SNP markers for all live and carcass traits were found for Angus (203 SNPs for live traits, 208 for carcass traits), Charolais (174 live and 143 carcass trait SNPs) and crossbred (178 live and 240 carcass trait SNPs).
Between 25 and 53 SNP markers were significantly associated with each trait in the Angus steers. Similar results were found for the Charolais (23 to 48 SNP markers per trait) and crossbred steers (26 to 52 markers per trait). A smaller number of these SNP markers worked in two breeds. Across all traits, 29 SNP markers had significant associations in both Angus and crossbred steers, 24 SNPs had significant associations in both Angus and Charolais steers, and 23 SNPs had significant associations in both Charolais and crossbred steers.

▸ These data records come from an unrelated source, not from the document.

(* ===== verification/Buddy.v ===== *)
(** * The physical page allocator (kernel/mm/buddy.c): model

    The state is what buddy.c keeps in its statics: [max_pfn], the three zones
    with their sixteen free lists each, and the [mem_block] array with one
    descriptor per page frame.  The free lists of the code are intrusive
    doubly linked lists whose nodes are the first bytes of the free pages; here
    a list is the sequence of the frame numbers of its nodes, first node
    first (ListHead.v relates pointer lists to such sequences).  Memory
    contents are a word-addressed store, used for the clearing done by
    [pmm_alloc_pages].

    Both locks of the code are held for the whole body of every operation, so
    an operation is one atomic state transformer.  A frame number outside the
    descriptor array is a [Fault]; [PMM_PANIC] is [Panic]. *)

From S2P Require Import Prelude Bitmap.

Local Open Scope Z_scope.

(** mm/pmm.h *)
Definition ZONE_DMA : Z := 0.
Definition ZONE_DMA32 : Z := 1.
Definition ZONE_NORMAL : Z := 2.
Definition MAX_ORDER : Z := 16.
Definition PAGE_SIZE : Z := 4096.
Definition PAGE_SHIFT : Z := 12.

(** arch/x86_64/include/asm/mm_addr.h *)
Definition LINEAR_MAP_START : Z := 0xffff808000000000.
Definition PHYS_TO_LINEAR (pa : Z) : Z := u64 (pa + LINEAR_MAP_START).
Definition LINEAR_TO_PHYS (va : Z) : Z := u64 (va - LINEAR_MAP_START).

(** mm/pmm_types.h: mem_block_t *)
Record mem_block_t := MemBlock {
  is_head : bool;
  is_free : bool;
  flags : Z;
  order : Z;
  zone : Z;
  map_count : Z;
  ref_count : Z;
  on_pte_ptr : Z
}.

(** mm/pmm_types.h: zone_t, without the lock, the padding and the lists *)
Record zone_t := Zone { start_pfn : Z; end_pfn : Z }.

(** The free lists: (zone, order) to the frames of the list. *)
Abbreviation free_areas_t := (gmap (Z * Z) (list Z)).
Abbreviation blocks_t := (gmap Z mem_block_t).

(** The statics of buddy.c once [mem_block] exists. *)
Record pmm := Pmm {
  max_pfn : Z;
  zones : gmap Z zone_t;
  free_areas : free_areas_t;
  blocks : blocks_t;
  words : gmap Z Z
}.

Definition set_free_areas (s : pmm) (fa : free_areas_t) : pmm :=
  Pmm (max_pfn s) (zones s) fa (blocks s) (words s).
Definition set_blocks (s : pmm) (m : blocks_t) : pmm :=
  Pmm (max_pfn s) (zones s) (free_areas s) m (words s).
Definition set_words (s : pmm) (w : gmap Z Z) : pmm :=
  Pmm (max_pfn s) (zones s) (free_areas s) (blocks s) w.

(** Field updates of a descriptor; the bit-fields keep their width. *)
Definition with_head (b : mem_block_t) (v : bool) : mem_block_t :=
  MemBlock v (is_free b) (flags b) (order b) (zone b) (map_count b) (ref_count b) (on_pte_ptr b).
Definition with_free (b : mem_block_t) (v : bool) : mem_block_t :=
  MemBlock (is_head b) v (flags b) (order b) (zone b) (map_count b) (ref_count b) (on_pte_ptr b).
Definition with_order (b : mem_block_t) (v : Z) : mem_block_t :=
  MemBlock (is_head b) (is_free b) (flags b) (wrap 5 v) (zone b) (map_count b) (ref_count b) (on_pte_ptr b).
Definition with_zone (b : mem_block_t) (v : Z) : mem_block_t :=
  MemBlock (is_head b) (is_free b) (flags b) (order b) (wrap 3 v) (map_count b) (ref_count b) (on_pte_ptr b).
Definition with_map_count (b : mem_block_t) (v : Z) : mem_block_t :=
  MemBlock (is_head b) (is_free b) (flags b) (order b) (zone b) (u16 v) (ref_count b) (on_pte_ptr b).
Definition with_ref_count (b : mem_block_t) (v : Z) : mem_block_t :=
  MemBlock (is_head b) (is_free b) (flags b) (order b) (zone b) (map_count b) (u32 v) (on_pte_ptr b).
Definition with_on_pte_ptr (b : mem_block_t) (v : Z) : mem_block_t :=
  MemBlock (is_head b) (is_free b) (flags b) (order b) (zone b) (map_count b) (ref_count b) (u64 v).

(** [mem_block->blocks[pfn]] and its update *)
Definition get_block (m : blocks_t) (pfn : Z) : outcome mem_block_t := deref (m !! pfn).
Definition upd_block (m : blocks_t) (pfn : Z) (f : mem_block_t -> mem_block_t) : outcome blocks_t :=
  b ← get_block m pfn; Ok (<[pfn := f b]> m).

(** [for (i = 0; i < n; i++) blocks[pfn + i] = f(i, blocks[pfn + i])] *)
Definition upd_pages (m : blocks_t) (pfn n : Z) (f : Z -> mem_block_t -> mem_block_t)
  : outcome blocks_t :=
  for_up (Z.to_nat n) 0 (fun i m => upd_block m (pfn + i) (f i)) m.

(** [list_del(node)]: the node leaves the list it is linked in; unlinking a
    node that is in no list writes through stale pointers. *)
Definition linked (pfn : Z) (fa : free_areas_t) : bool :=
  bool_decide (map_Exists (fun _ l => pfn ∈ l) fa).
Definition list_del (pfn : Z) (fa : free_areas_t) : outcome free_areas_t :=
  if linked pfn fa then Ok (filter (fun p => p <> pfn) <$> fa) else Fault.

(** buddy.c: check_pfn_valid *)
Definition check_pfn_valid (pfn : Z) (s : pmm) : outcome unit :=
  assert_or_panic (pfn <=? max_pfn s).

(** buddy.c: add_free_lists *)
Definition add_free_lists (pfn zone_count order_count : Z) (s : pmm) : outcome pmm :=
  l ← deref (free_areas s !! (zone_count, order_count));
  Ok (set_free_areas s (<[(zone_count, order_count) := pfn :: l]> (free_areas s))).

(** buddy.c: remove_free_lists *)
Definition remove_free_lists (pfn : Z) (s : pmm) : outcome pmm :=
  b ← get_block (blocks s) pfn;
  if zone b =? 255 then Ok s
  else fa ← list_del pfn (free_areas s); Ok (set_free_areas s fa).

(** buddy.c: split_buddy_block, what the loop stores in descriptor [i] of a half *)
Definition half_desc (o z i : Z) (b : mem_block_t) : mem_block_t :=
  with_ref_count (with_zone (with_free (with_head (with_order b o) (i =? 0)) true) z) 0.

(** buddy.c: split_buddy_block; the answer is the address of the left half *)
Definition split_buddy_block (pfn : Z) (s : pmm) : outcome (Z * pmm) :=
  b ← get_block (blocks s) pfn;
  let z := zone b in
  let o := order b in
  let buddy_pfn := Z.lxor pfn (Z.shiftl 1 (o - 1)) in
  let block_size := Z.shiftl 1 (o - 1) in
  s ← remove_free_lists pfn s;
  m ← for_up (Z.to_nat block_size) 0
        (fun i m => m ← upd_block m (pfn + i) (half_desc (o - 1) z i);
                    upd_block m (buddy_pfn + i) (half_desc (o - 1) z i)) (blocks s);
  let s := set_blocks s m in
  s ← add_free_lists pfn z (o - 1) s;
  s ← add_free_lists buddy_pfn z (o - 1) s;
  Ok (PHYS_TO_LINEAR (pfn * PAGE_SIZE), s).

(** buddy.c: merge_buddy_block, what the loop stores in descriptor [i] *)
Definition merged_desc (new_order i : Z) (b : mem_block_t) : mem_block_t :=
  with_free (with_order (with_head b (i =? 0)) new_order) true.

(** buddy.c: merge_buddy_block; 0 is NULL *)
Definition merge_buddy_block (pfn1 pfn2 : Z) (s : pmm) : outcome (Z * pmm) :=
  b1 ← get_block (blocks s) pfn1;
  b2 ← get_block (blocks s) pfn2;
  if negb (order b1 =? order b2) || negb (zone b1 =? zone b2) then Ok (0, s)
  else if negb (Z.lxor pfn1 pfn2 =? Z.shiftl 1 (order b1)) then Ok (0, s)
  else
    let merged_pfn := if pfn1 <? pfn2 then pfn1 else pfn2 in
    let new_order := order b1 + 1 in
    let new_block_pages := Z.shiftl 1 new_order in
    s ← remove_free_lists pfn1 s;
    s ← remove_free_lists pfn2 s;
    s ← add_free_lists merged_pfn (zone b1) new_order s;
    m ← upd_pages (blocks s) merged_pfn new_block_pages (merged_desc new_order);
    Ok (PHYS_TO_LINEAR (merged_pfn * PAGE_SIZE), set_blocks s m).

(** buddy.c: pmm_alloc_pages, the scan for a free block.  The frame variable
    of the code keeps the last list head it looked at, also when the checks
    on its descriptor make it go on. *)
Definition find_free_block (ord zn : Z) (s : pmm) : outcome (Z + Z * Z) :=
  for_ret (span ord MAX_ORDER) ord
    (fun current_order pfn =>
       l ← deref (free_areas s !! (zn, current_order));
       match l with
       | [] => Ok (inl pfn)
       | first :: _ =>
           b ← get_block (blocks s) first;
           if negb (is_free b) || negb (order b =? current_order) || negb (zone b =? zn)
           then Ok (inl first)
           else Ok (inr (first, current_order))
       end) 0.

(** buddy.c: pmm_alloc_pages, the splitting loop *)
Definition split_down (pfn find_order ord : Z) (s : pmm) : outcome (Z * pmm) :=
  r ← for_ret (span ord find_order) 0
        (fun _ s =>
           '(split, s) ← split_buddy_block pfn s;
           Ok (if split =? 0 then inr (0, s) else inl s)) s;
  Ok (match r with inl s => (pfn, s) | inr r => r end).

(** buddy.c: pmm_alloc_pages, what the loop stores in descriptor [i] *)
Definition taken_desc (i : Z) (b : mem_block_t) : mem_block_t :=
  with_ref_count (with_free (with_head b (i =? 0)) false) 1.

(** buddy.c: pmm_alloc_pages, taking the block off its list *)
Definition take_block (pfn ord : Z) (s : pmm) : outcome pmm :=
  s ← remove_free_lists pfn s;
  m ← upd_pages (blocks s) pfn (Z.shiftl 1 ord) taken_desc;
  Ok (set_blocks s m).

(** buddy.c: pmm_alloc_pages, the clearing loop, one 8-byte word per step *)
Definition zero_block (pfn ord : Z) (w : gmap Z Z) : gmap Z Z :=
  let ptr := PHYS_TO_LINEAR (pfn * 2 ^ PAGE_SHIFT) in
  for_pure (Z.to_nat (PAGE_SIZE * Z.shiftl 1 ord / 8)) 0
    (fun i w => <[ptr + 8 * i := 0]> w) w.

(** buddy.c: pmm_alloc_pages; the answer 0 is failure *)
Definition pmm_alloc_pages (ord zn : Z) (s : pmm) : outcome (Z * pmm) :=
  if (MAX_ORDER <=? ord) || (ZONE_NORMAL <? zn) then Ok (0, s)
  else
    zdesc ← deref (zones s !! zn);
    if end_pfn zdesc <=? start_pfn zdesc then Ok (0, s)
    else
      found ← find_free_block ord zn s;
      '(pfn, s) ←
        match found with
        | inl pfn => Ok (pfn, s)
        | inr (pfn, find_order) =>
            '(pfn, s) ← split_down pfn find_order ord s;
            if pfn =? 0 then Ok (pfn, s)
            else s ← take_block pfn ord s; Ok (pfn, s)
        end;
      if pfn =? 0 then Ok (0, s)
      else Ok (pfn, set_words s (zero_block pfn ord (words s))).

(** buddy.c: pmm_free_pages, the merging loop *)
Definition merge_up (pfn ord zn : Z) (s : pmm) : outcome pmm :=
  r ← for_ret (span ord (MAX_ORDER - 1)) ord
        (fun current_order '(s, current_pfn) =>
           let buddy_pfn := Z.lxor current_pfn (Z.shiftl 1 current_order) in
           if buddy_pfn <=? max_pfn s then
             b ← get_block (blocks s) buddy_pfn;
             if is_free b && (order b =? current_order) && (zone b =? zn) then
               '(merged, s) ← merge_buddy_block current_pfn buddy_pfn s;
               if merged =? 0 then Ok (inr s)
               else Ok (inl (s, if current_pfn <? buddy_pfn then current_pfn else buddy_pfn))
             else Ok (inr s)
           else Ok (inr s)) (s, pfn);
  Ok (match r with inl (s, _) => s | inr s => s end).

(** buddy.c: pmm_free_pages, dropping one reference of a page *)
Definition drop_ref (b : mem_block_t) : mem_block_t :=
  if 0 <? ref_count b then with_ref_count b (ref_count b - 1) else b.

(** buddy.c: pmm_free_pages, marking the pages free and linking the block *)
Definition release_block (pfn zn ord : Z) (s : pmm) : outcome pmm :=
  m ← upd_pages (blocks s) pfn (Z.shiftl 1 ord) (fun _ b => with_free b true);
  add_free_lists pfn zn ord (set_blocks s m).

(** buddy.c: pmm_free_pages *)
Definition pmm_free_pages (pfn : Z) (s : pmm) : outcome pmm :=
  _ ← check_pfn_valid pfn s;
  b ← get_block (blocks s) pfn;
  let zn := zone b in
  if negb (is_head b) || is_free b then Ok s
  else
    let ord := order b in
    let order_size := u16 (Z.shiftl 1 ord) in
    m ← upd_pages (blocks s) pfn order_size (fun _ => drop_ref);
    let s := set_blocks s m in
    b ← get_block (blocks s) pfn;
    if 0 <? ref_count b then Ok s
    else
      s ← release_block pfn zn ord s;
      merge_up pfn ord zn s.

(** buddy.c: the counters kept per page of a block *)
Definition upd_whole_block (pfn : Z) (f : mem_block_t -> mem_block_t) (s : pmm) : outcome pmm :=
  _ ← check_pfn_valid pfn s;
  b ← get_block (blocks s) pfn;
  m ← upd_pages (blocks s) pfn (Z.shiftl 1 (order b)) (fun _ => f);
  Ok (set_blocks s m).

(** buddy.c: pmm_add_ref_count *)
Definition pmm_add_ref_count (pfn : Z) : pmm -> outcome pmm :=
  upd_whole_block pfn (fun b => with_ref_count b (ref_count b + 1)).

(** buddy.c: pmm_add_map_count *)
Definition pmm_add_map_count (pfn : Z) : pmm -> outcome pmm :=
  upd_whole_block pfn (fun b => with_map_count b (map_count b + 1)).

(** buddy.c: pmm_sub_map_count *)
Definition pmm_sub_map_count (pfn : Z) : pmm -> outcome pmm :=
  upd_whole_block pfn
    (fun b => if 0 <? map_count b then with_map_count b (map_count b - 1) else b).

(** buddy.c: pmm_zero_map_count *)
Definition pmm_zero_map_count (pfn : Z) : pmm -> outcome pmm :=
  upd_whole_block pfn (fun b => with_map_count b 0).

(** buddy.c: pmm_set_on_pte_ptr *)
Definition pmm_set_on_pte_ptr (pfn ptr : Z) : pmm -> outcome pmm :=
  upd_whole_block pfn (fun b => with_on_pte_ptr b ptr).

(** buddy.c: pmm_get_on_pte_ptr *)
Definition pmm_get_on_pte_ptr (pfn : Z) (s : pmm) : outcome Z :=
  _ ← check_pfn_valid pfn s;
  b ← get_block (blocks s) pfn;
  Ok (on_pte_ptr b).

(** buddy.c: pmm_max_page *)
Definition pmm_max_page (s : pmm) : Z := u64 (max_pfn s + 1).

(** buddy.c: calculate_total_free_pages *)
Definition calculate_total_free_pages (fa : free_areas_t) : Z :=
  for_pure 3 ZONE_DMA
    (fun z t => for_pure (Z.to_nat MAX_ORDER) 0
       (fun o t => fold_left (fun t _ => u64 (t + Z.shiftl 1 o)) (default [] (fa !! (z, o))) t) t) 0.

Three SNP markers were associated with ultrasound ribeye area growth rate in all three breeds, one marker was associated with end-of test ultrasound ribeye area in all three breeds, and one SNP was associated with carcass marbling score in all three breeds.
Some markers worked for more than one trait in all three breeds. For example, one particular marker was significantly associated with ultrasound ribeye area growth rate as well as end-of-test ultrasound ribeye area size in all three breeds. However, the marker did not behave the same way in all three breeds. The SNP genotype that was associated with the greatest ribeye area size and growth rate in Angus steers was associated with the lowest ribeye area size and growth rate in the Charolais and crossbred steers. This suggests that this SNP marker may not be located in a causative gene that actually influences ribeye muscle development, but may be located very close by. More work using “fine mapping” techniques may help to identify the actual genes involved in these traits.
What it means:
Finding markers (or groups of markers) that can accurately identify differences in weight, yield grade and quality will help seedstock breeders and commercial bull buyers select breeding stock that will produce feeder cattle with more predictable performance and carcass grades, or replacement females that are genetically predisposed to maintain body condition at preferred mature sizes. Sorting feeder cattle according to expected finishing date and carcass weight, yield and quality grade would also benefit feedlot operators and packers.